### [PROBLEM TO WORK ON]
A single number is the expected answer: the count of lines in the listing that hold the word "EvCall".

### [MATERIAL SUPPLIED]
::::
Lemma ghost_reads_fail_softly :
  reads_fail_softly (Reader0 := Steady.reader Mock.ghost)
                    (Compactor0 := Steady.compactor Mock.ghost)
                    Mock.config "t1".
Proof.
  intros id []. cbn. split; [discriminate|]. split; [|right; reflexivity].
  destruct (id =? 7)%N; [right|left]; reflexivity.
Qed.

Lemma ghost_metas_carry_their_id :
  metas_carry_their_id (Reader0 := Steady.reader Mock.ghost)
                       (Compactor0 := Steady.compactor Mock.ghost).
Proof.
  split; intros id t w m; cbn; [|discriminate].
  destruct (id =? 7)%N; cbn; [discriminate|]. intros [= <-]. reflexivity.
Qed.

Lemma C6_missing_metas_are_dropped_witness :
  In (EvCall (CallCompactedBlockMeta 7%N "t1"))
     (evs (pollBlock (Reader0 := Steady.reader Mock.ghost)
                     (Compactor0 := Steady.compactor Mock.ghost)
                     Mock.config "t1" 7%N false tt))
  /\ val (pollBlock (Reader0 := Steady.reader Mock.ghost)
                    (Compactor0 := Steady.compactor Mock.ghost)
                    Mock.config "t1" 7%N false tt)
     = (None, None, None)
  /\ (val (pollTenantBlocks (Reader0 := Steady.reader Mock.ghost)
                            (Compactor0 := Steady.compactor Mock.ghost)
                            (Runtime0 := Steady.runtime Mock.ghost)
                            Mock.config "t1" emptyList tt)).2 = None
  /\ forall m,
       m ∈ (val (pollTenantBlocks (Reader0 := Steady.reader Mock.ghost)
                                  (Compactor0 := Steady.compactor Mock.ghost)
                                  (Runtime0 := Steady.runtime Mock.ghost)
                                  Mock.config "t1" emptyList tt)).1.1 ->
       backend.BlockID m <> 7%N.
Proof.
  destruct (C6_missing_metas_are_dropped
              (Reader0 := Steady.reader Mock.ghost)
              (Compactor0 := Steady.compactor Mock.ghost)
              (Runtime0 := Steady.runtime Mock.ghost)
              Mock.config "t1") as (Htries & Hneither & Hpoll).
  split.
  { apply (Htries 7%N tt tt tt None (Some ErrDoesNotExist));
      [left; split; reflexivity|reflexivity|reflexivity]. }
  split.
  { apply (Hneither 7%N false tt tt tt tt None (Some ErrDoesNotExist)
                    None (Some ErrDoesNotExist));
      [left; split; reflexivity|split; reflexivity|reflexivity|reflexivity]. }
  destruct (Hpoll emptyList tt eq_refl ghost_reads_fail_softly)
    as [Hok Hdropped].
  split; [exact Hok|].
  apply (Hdropped 7%N).
  - intros []. split; reflexivity.
  - split; intros x Hx; vm_compute in Hx; inversion Hx.
  - exact ghost_metas_carry_their_id.
Defined.







(** C1 fails as it stands: with block 1 known as live from the previous
    cycle and listed by the store both as live and as compacted, [Do]
    returns a live and a compacted meta of block 1 for the tenant. *)
Lemma C1_counterexample :
  exists (bl : PerTenant) (cbl : PerTenantCompacted)
         (live : list backend.BlockMeta)
         (comp : list backend.CompactedBlockMeta),
    val (Do Mock.config Mock.old_list Mock.listed_twice)
    = (Some bl, Some cbl, None)
    /\ bl !! "t1" = Some live
    /\ cbl !! "t1" = Some comp
    /\ ~ unique_block_ids live comp.
Proof.
  exists (default ∅ (val (Do Mock.config Mock.old_list Mock.listed_twice)).1.1),
         (default ∅ (val (Do Mock.config Mock.old_list Mock.listed_twice)).1.2),
         [Mock.old_meta], [Mock.cmeta 1%N "t1"].
  split; [vm_compute; reflexivity|].
  split; [vm_compute; reflexivity|].
  split; [vm_compute; reflexivity|].
  intros Hnd. apply NoDup_cons in Hnd as [Hnot _]. apply Hnot. left.
Qed.

Lemma old_list_is_sound : list_is_sound Mock.old_list.
Proof.
  intros t. unfold Metas, CompactedMetas, Mock.old_list. cbn [metas compactedMetas].
  rewrite lookup_empty. destruct (decide (t = "t1")) as [->|Hne].
  - rewrite lookup_singleton_eq. vm_compute. repeat constructor. set_solver.
  - rewrite lookup_singleton_ne by congruence. constructor.
Qed.

Lemma snapshot_is_sound :
  listings_are_sets (W := unit) /\ metas_carry_their_id (W := unit)
  /\ indexes_are_sound (W := unit).
Proof.
  split; [|split; [split|]].
  - intros t w. cbn. repeat (constructor; [set_solver|]). constructor.
  - intros id t w m. cbn. destruct (id =? 2)%N; [discriminate|].
    intros [= <-]. reflexivity.
  - intros id t w m. cbn. intros [= <-]. reflexivity.
  - intros t w idx. discriminate.
Qed.

Lemma C1_unique_block_ids_of_a_sound_store_witness :
  unique_block_ids
    (default [] (default ∅ (val (Do Mock.config Mock.old_list tt)).1.1 !! "t1"))
    (default [] (default ∅ (val (Do Mock.config Mock.old_list tt)).1.2 !! "t1")).
Proof.
  destruct snapshot_is_sound as (Hsets & Hid & Hidx).
  apply (C1_unique_block_ids_of_a_sound_store Mock.config Mock.old_list tt
           (default ∅ (val (Do Mock.config Mock.old_list tt)).1.1)
           (default ∅ (val (Do Mock.config Mock.old_list tt)).1.2)
           "t1" _ _ Hsets Hid Hidx old_list_is_sound).
  - vm_compute. reflexivity.
  - vm_compute. reflexivity.
  - vm_compute. reflexivity.
Defined.

Lemma snapshot_is_unchanging : unchanging (W := unit).
Proof.
  split; intros;
    repeat match goal with w : unit |- _ => destruct w end; reflexivity.
Qed.



(** * The further properties at work *)

Lemma sumTotalBackendMetaMetrics_ignores_order_witness :
  sumTotalBackendMetaMetrics [Mock.meta 1%N "t1"; Mock.old_meta] []
  = sumTotalBackendMetaMetrics [Mock.old_meta; Mock.meta 1%N "t1"] [].
Proof.
  apply sumTotalBackendMetaMetrics_ignores_order.
  - apply perm_swap.
  - reflexivity.
Defined.

Lemma sumTotalBackendMetaMetrics_exact_without_overflow_witness :
  sumTotalBackendMetaMetrics [Mock.meta 1%N "t1"; Mock.old_meta]
                             [Mock.cmeta 2%N "t1"]
  = {| blockMetaTotalObjects := 17; compactedBlockMetaTotalObjects := 10;
       blockMetaTotalBytes := 170; compactedBlockMetaTotalBytes := 100 |}.
Proof.
  apply (sumTotalBackendMetaMetrics_exact_without_overflow
           [Mock.meta 1%N "t1"; Mock.old_meta] [Mock.cmeta 2%N "t1"]).
  - repeat constructor; cbn; lia.
  - repeat constructor; cbn; lia.
  - reflexivity.
  - reflexivity.
  - reflexivity.
  - reflexivity.
Defined.

Lemma pollBlock_error_is_recorded_witness :
  pollUnknown_collect (val (pollBlock Mock.config "t1" 1%N false Mock.broken))
                      ([], [], [])
  = ([], [], [] ++ [ErrOpaque "read failed"]).
Proof.
  apply (pollBlock_error_is_recorded Mock.config "t1" 1%N false Mock.broken
           (ErrOpaque "read failed") ([], [], [])).
  reflexivity.
Defined.

Lemma deleteTenant_gives_up_when_Find_fails_witness :
  val (deleteTenant Mock.reaping "t3" Mock.unwalkable)
  = Some (ErrOpaque "walk failed")
  /\ evs (deleteTenant Mock.reaping "t3" Mock.unwalkable)
     = [EvCall (CallFind ["t3"])].
Proof.
  apply (deleteTenant_gives_up_when_Find_fails Mock.reaping "t3"
           Mock.unwalkable Mock.unwalkable []).
  - reflexivity.
  - discriminate.
  - reflexivity.
Defined.

Lemma deleteTenant_deletes_found_objects_only_witness :
  exists (o : backend.FindMatch) (dir : string),
    In o (Find ["t3"] Mock.deserted).1.1
    /\ ["t3/b1/"] = [dir]
    /\ dir +:+ "data" = backend.Key o.
Proof.
  apply (deleteTenant_deletes_found_objects_only Mock.reaping "t3"
           Mock.deserted "data" ["t3/b1/"] None).
  vm_compute. tauto.
Defined.

Lemma deleteTenant_spares_tenants_with_recent_objects_witness :
  Forall (fun o => 100 < saturate_int64 (1000 - backend.Modified o))
         [ {| backend.Key := "t3/b1/data"; backend.Modified := 10 |};
           {| backend.Key := "t3/b1/bloom-0"; backend.Modified := 20 |} ].
Proof.
  apply (deleteTenant_spares_tenants_with_recent_objects
           (Reader0 := Steady.reader Mock.deserted)
           (Writer0 := Steady.writer Mock.deserted)
           (Runtime0 := Steady.runtime Mock.deserted)
           Mock.reaping "t3" tt 1000 "data" ["t3/b1/"] None).
  - intros w'. reflexivity.
  - vm_compute. tauto.
Defined.

Lemma pollUnknown_error_discards_the_metas_witness :
  val (pollUnknown Mock.config {[ 1%N := false ]} "t1" Mock.broken)
  = ([], [], Some (ErrJoin [ErrOpaque "read failed"]))
  /\ (exists errs, errs <> [] /\ ErrJoin [ErrOpaque "read failed"] = ErrJoin errs)
  /\ In (EvMetric (TenantIndexErrorsInc "t1"))
        (evs (pollUnknown Mock.config {[ 1%N := false ]} "t1" Mock.broken)).
Proof.
  apply (pollUnknown_error_discards_the_metas Mock.config {[ 1%N := false ]}
           "t1" Mock.broken (ErrJoin [ErrOpaque "read failed"])).
  vm_compute. reflexivity.
Defined.

Lemma pollTenantBlocks_returns_listed_blocks_only_witness :
  (forall m, m ∈ [Mock.old_meta] -> backend.BlockID m ∈ [1%N; 2%N])
  /\ (forall k, k ∈ [Mock.cmeta 2%N "t1"; Mock.cmeta 3%N "t1"] ->
        CompactedBlockID k ∈ [3%N] \/ CompactedBlockID k ∈ [1%N; 2%N]).
Proof.
  destruct snapshot_is_sound as (_ & Hid & _).
  apply (pollTenantBlocks_returns_listed_blocks_only Mock.config "t1"
           Mock.old_list tt [Mock.old_meta]
           [Mock.cmeta 2%N "t1"; Mock.cmeta 3%N "t1"] Hid).
  vm_compute. reflexivity.
Defined.

Lemma pollTenantBlocks_reads_nothing_when_all_is_known_witness :
  evs (pollTenantBlocks Mock.config "t1" Mock.old_list Mock.one_block)
  = [EvCall (CallBlocks "t1")]
  /\ exists (l : list backend.BlockMeta) (c : list backend.CompactedBlockMeta),
       val (pollTenantBlocks Mock.config "t1" Mock.old_list Mock.one_block)
       = (l, c, None)
       /\ map backend.BlockID l = [1%N]
       /\ map CompactedBlockID c = [].
Proof.
  apply (pollTenantBlocks_reads_nothing_when_all_is_known Mock.config "t1"
           Mock.old_list Mock.one_block Mock.one_block [1%N] []).
  - reflexivity.
  - intros id Hid. apply list_elem_of_singleton in Hid as ->.
    exists Mock.old_meta. split; [|reflexivity].
    vm_compute. left.
  - intros id Hid. inversion Hid.
Defined.

Lemma flagged_metas_carry_their_id :
  metas_carry_their_id (Reader0 := Steady.reader Mock.flagged)
                       (Compactor0 := Steady.compactor Mock.flagged).
Proof. split; intros id t w m [= <-]; reflexivity. Qed.

Lemma pollTenantBlocks_leaves_out_nocompact_blocks_witness :
  backend.BlockID (Mock.meta 1%N "t1") <> 2%N.
Proof.
  apply (pollTenantBlocks_leaves_out_nocompact_blocks
           (Reader0 := Steady.reader Mock.flagged)
           (Compactor0 := Steady.compactor Mock.flagged)
           (Runtime0 := Steady.runtime Mock.flagged)
           Mock.skipping "t1" emptyList tt [Mock.meta 1%N "t1"] [] 2%N).
  - reflexivity.
  - exact flagged_metas_carry_their_id.
  - intros w'. reflexivity.
  - intros m Hm. vm_compute in Hm. inversion Hm.
  - vm_compute. reflexivity.
  - left.
Defined.

Lemma pollTenantAndCreateIndex_follower_returns_the_index_witness :
  val (pollTenantAndCreateIndex Mock.strict "t1" Mock.old_list Mock.indexed)
  = ([Mock.meta 1%N "t1"], [Mock.cmeta 2%N "t1"], None)
  /\ Forall (fun e => follower_call e = true)
            (evs (pollTenantAndCreateIndex Mock.strict "t1" Mock.old_list
                    Mock.indexed)).
Proof.
  apply (pollTenantAndCreateIndex_follower_returns_the_index Mock.strict "t1"
           Mock.old_list Mock.indexed Mock.indexed Mock.index_of_t1).
  - reflexivity.
  - reflexivity.
  - reflexivity.
Defined.

Lemma pollTenantAndCreateIndex_writes_what_it_returns_witness :
  "t1" = "t1"
  /\ (val (pollTenantAndCreateIndex Mock.config "t1" emptyList Mock.one_block)
      = ([Mock.meta 1%N "t1"], [], None)
      \/ ([Mock.meta 1%N "t1"] = [] /\ [] = ([] : list backend.CompactedBlockMeta)
          /\ exists e,
               val (pollTenantAndCreateIndex Mock.config "t1" emptyList
                      Mock.one_block)
               = ([], [], Some (ErrWrap "failed to delete tenant" e)))).
Proof.
  apply (pollTenantAndCreateIndex_writes_what_it_returns Mock.config "t1"
           emptyList Mock.one_block "t1" [Mock.meta 1%N "t1"] []).
  vm_compute. tauto.
Defined.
::::
### [ANSWER SECTION]
3